Collected data:
Lemma first_index_spec (agents : list string) (agentID : string) (i : nat) :
  match first_index agents agentID i with
  | Some j => ∃ k, j = (i + k)%nat ∧ agents !! k = Some agentID ∧
                   agentID ∉ take k agents
  | None => agentID ∉ agents
  end.
Proof.
  revert i. induction agents as [|a agents IH]; intros i; simpl.
  - apply not_elem_of_nil.
  - destruct (decide (a = agentID)) as [->|Hne].
    + rewrite bool_decide_eq_true_2 by done. exists 0%nat. split_and!; [lia|done|].
      simpl. apply not_elem_of_nil.
    + rewrite bool_decide_eq_false_2 by done. specialize (IH (S i)).
      destruct (first_index agents agentID (S i)) as [j|].
      * destruct IH as (k & -> & Hk & Hnot). exists (S k). split_and!; [lia|done|].
        simpl. intros [?|?]%elem_of_cons; done.
      * intros [?|?]%elem_of_cons; done.
Qed.

(** X20.  [RemoveAgentFromCluster] removes the first occurrence of the
    agent from the cluster's list and nothing else: the list gets one
    shorter, the other agents keep their order, and if the list had no
    duplicates the agent is no longer in it.  For an agent that is not in
    the list it returns "agent A not found in cluster C" and changes
    nothing. *)
Theorem RemoveAgentFromCluster_first (clusterID agentID : string) (now : Z)
    (cm : cluster.t) (c : Cluster) :
  wf cm → at_key cm clusterID = Some c →
  (agentID ∉ Agents c →
   RemoveAgentFromCluster clusterID agentID now cm
   = Some (Some ("agent " +:+ agentID +:+ " not found in cluster " +:+ clusterID), cm)) ∧
  (agentID ∈ Agents c →
   ∃ cm' before after,
     RemoveAgentFromCluster clusterID agentID now cm = Some (None, cm') ∧
     Agents c = before ++ agentID :: after ∧
     (agentID ∉ before) ∧
     at_key cm' clusterID
     = Some (set_UpdatedAt now (set_Agents (before ++ after) c)) ∧
     (NoDup (Agents c) → agentID ∉ before ++ after)).
Proof.
  intros Hwf Hat. unfold at_key in Hat. unfold RemoveAgentFromCluster.
  destruct (clusters cm !! clusterID) as [p|] eqn:Hp; [|done]. rewrite Hat.
  pose proof (first_index_spec (Agents c) agentID 0) as Hfi.
  destruct (first_index (Agents c) agentID 0) as [j|]; split; try done.
  - destruct Hfi as (k & -> & Hk & Hnot). intros Hnin.
    exfalso. apply Hnin. by eapply list_elem_of_lookup_2.
  - intros _. destruct Hfi as (k & -> & Hk & Hnot). simpl.
    eexists _, (take k (Agents c)), (drop (S k) (Agents c)).
    split; [reflexivity|].
    assert (Hsplit : Agents c = take k (Agents c) ++ agentID :: drop (S k) (Agents c)).
    { by rewrite <- (take_drop_middle _ _ _ Hk) at 1. }
    split_and!; [done..| |].
    + unfold at_key. simpl. by rewrite Hp, lookup_insert_eq.
    + intros Hnd. rewrite Hsplit in Hnd. apply NoDup_app in Hnd as (_ & Hdis & Hnd2).
      apply NoDup_cons in Hnd2 as [Hnot2 _]. intros [?|?]%elem_of_app; done.
Qed.


Lemma RemoveAgentFromCluster_first_witness :
  wf Examples.clusters1 ∧
  ∃ cm' before after,
    RemoveAgentFromCluster "c1" "h1" 60 Examples.clusters1 = Some (None, cm') ∧
    ["h1"; "h2"] = before ++ "h1" :: after ∧
    Agents <$> at_key cm' "c1" = Some (before ++ after).
Proof.
  assert (Hwf : wf Examples.clusters1) by (apply (bool_decide_unpack _); vm_compute; exact I).
  split; [exact Hwf|].
  destruct (proj2 (RemoveAgentFromCluster_first "c1" "h1" 60 Examples.clusters1
                     Examples.cluster1 Hwf eq_refl))
    as (cm' & before & after & H1 & H2 & _ & H4 & _).
  { apply has_agent_spec. reflexivity. }
  exists cm', before, after. split_and!; [exact H1|exact H2|]. by rewrite H4.
Defined.
(* ===== verification/_CoqProject ===== *)
-Q . S2P
Prelude.v
Threads.v
Schedules.v
Base64.v
InviteKey.v
KeyManager.v
Dispatcher.v
Framing.v
Identity.v
StunParse.v
UdpListener.v
UdpInvariant.v
UdpShutdown.v
PacketBuffers.v
PortListener.v
Discoverer.v
Discovery.v
SessionManager.v
SessionInvariant.v
SessionOnce.v
SessionTable.v
SessionWire.v
SessionCalls.v
SessionLiveness.v
SessionShutdown.v
SessionProperties.v
SessionErrors.v
Daemon.v
DaemonInvariant.v
DaemonRequests.v
DaemonProperties.v
IpcListener.v
KeyRace.v
Interfaces.v
(** The dispatcher that the default registration builds on a fresh table. *)
Lemma default_lookup km egress d :
  RegisterDefaultHandlers (Some NewDispatcher) (Some km) (Some egress) = (Some d, None) ->
  forall opcode, lookup_syscall d opcode =
    if decide (opcode = OpcodeEgressRoute) then
      Some (mkSyscallDescriptor OpcodeEgressRoute "EgressRoute"
              (Some (MakeEgressRouteHandler (Some egress))))
    else if decide (opcode = OpcodeGetInviteKey) then
      Some (mkSyscallDescriptor OpcodeGetInviteKey "GetInviteKey"
              (Some (MakeGetInviteKeyHandler (Some km))))
    else None.
Proof.
  unfold RegisterDefaultHandlers.
  destruct (RegisterSysCall NewDispatcher _ _) as [d1 e1] eqn:E1.
  destruct e1; [done|]. destruct (RegisterSysCall d1 _ _) as [d2 e2] eqn:E2.
  intros [= -> _] opcode. change d with ((d, e2).1). rewrite <- E2, lookup_RegisterSysCall.
  change d1 with ((d1, @None DispatcherError).1). rewrite <- E1, lookup_RegisterSysCall.
  cbn [lookup_syscall NewDispatcher syscalls mbind option_bind]. rewrite lookup_empty.
  repeat case_decide; congruence || done.
Qed.

(** ** Properties *)

(** Registration is write-once: after any sequence of registrations an opcode
    is bound to the descriptor it had before, or else to the first one registered
    for it; later attempts change nothing and are refused. *)
Theorem RegisterSysCall_first_wins (regs : list (Z * SyscallDescriptor)) d opcode desc :
  let d' := fold_left (fun d r => (RegisterSysCall d r.1 r.2).1) regs d in
  lookup_syscall d' opcode =
    match lookup_syscall d opcode with
    | Some old => Some old
    | None => snd <$> List.find (fun r => r.1 =? opcode) regs
    end /\
  ((RegisterSysCall d' opcode desc).2 = Some ErrAlreadyRegistered <->
   is_Some (lookup_syscall d opcode) \/ opcode ∈ regs.*1).
Proof.
  intros d'. assert (lookup_syscall d' opcode =
    match lookup_syscall d opcode with
    | Some old => Some old
    | None => snd <$> List.find (fun r => r.1 =? opcode) regs
    end) as Hl.
  { subst d'. revert d. induction regs as [|[o ds] regs IH]; intros d; simpl.
    - by destruct (lookup_syscall d opcode).
    - rewrite IH, lookup_RegisterSysCall. destruct (lookup_syscall d opcode); [done|].
      simpl. destruct (Z.eqb_spec o opcode); case_decide; congruence || done. }
  split; [done|]. rewrite RegisterSysCall_error, Hl.
  destruct (lookup_syscall d opcode) as [old|]; [naive_solver|].
  destruct (List.find _ regs) as [[o ds]|] eqn:Hf; simpl; split; try done; intros Hx.
  - right. apply find_some in Hf as [Hin Ho]. simpl in Ho. apply Z.eqb_eq in Ho as ->.
    apply list_elem_of_fmap. exists (opcode, ds). split; [done|]. by apply list_elem_of_In.
  - destruct Hx as [[? ?]|Hx]; [done|]. apply list_elem_of_fmap in Hx as ([o ds] & -> & Hin).
    apply list_elem_of_In in Hin. pose proof (find_none _ _ Hf _ Hin) as Hn.
    simpl in Hn. by rewrite Z.eqb_refl in Hn.
Qed.
(** ** Headers *)

Lemma parse_header msgLen txID rest :
  zlen txID = 12 -> is_u16 msgLen ->
  parseSTUNResponse (encodeHeader 0x0101 msgLen txID ++ rest) txID =
  if zlen rest <? msgLen then Fail PacketTruncated else
  attrs ← go_slice (encodeHeader 0x0101 msgLen txID ++ rest) 20 (u16 (20 + msgLen));
  attrLoop (S (length attrs)) attrs 0 txID.
Proof.
  intros Htx Hn. pose proof (zlen_nonneg rest). unfold parseSTUNResponse.
  assert (zlen (encodeHeader 0x0101 msgLen txID ++ rest) = 20 + zlen rest) as Hz
    by (unfold encodeHeader; zlen_norm; lia).
  set (data := encodeHeader 0x0101 msgLen txID ++ rest) in *.
  assert (data = putUint16 0x0101 ++ putUint16 msgLen ++ putUint32 magicCookie ++ txID ++ rest) as E
    by (unfold data, encodeHeader; by rewrite <- !app_assoc).
  assert (@u16_at StunError data 0 = Ret 0x0101) as U1
    by (rewrite E; by apply (u16_at_mid [])).
  assert (@u16_at StunError data 2 = Ret msgLen) as U2
    by (rewrite E; by apply u16_at_mid).
  assert (@u32_at StunError data 4 = Ret magicCookie) as U3
    by (rewrite E, app_assoc; by apply u32_at_mid).
  assert (@go_slice StunError _ data 8 20 = Ret txID) as U4
    by (rewrite E, (app_assoc (putUint16 _)), (app_assoc (_ ++ _)); apply go_slice_mid; zlen_norm; lia).
  rewrite Hz, (proj2 (Z.ltb_ge _ 20)) by lia. rewrite U1, U2, U3, U4. go_bind.
  cbn [Z.eqb Pos.eqb negb magicCookie]. go_bind.
  rewrite bool_decide_eq_true_2 by done. cbn [negb].
  destruct (Z.ltb_spec (zlen rest) msgLen), (Z.ltb_spec (20 + zlen rest) (20 + msgLen)); lia || done.
Qed.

TASK GOAL:
For the string "then", return every line of the data where it appears.

RESPONSE:
    if decide (opcode = OpcodeEgressRoute) then
    else if decide (opcode = OpcodeGetInviteKey) then
  if zlen rest <? msgLen then Fail PacketTruncated else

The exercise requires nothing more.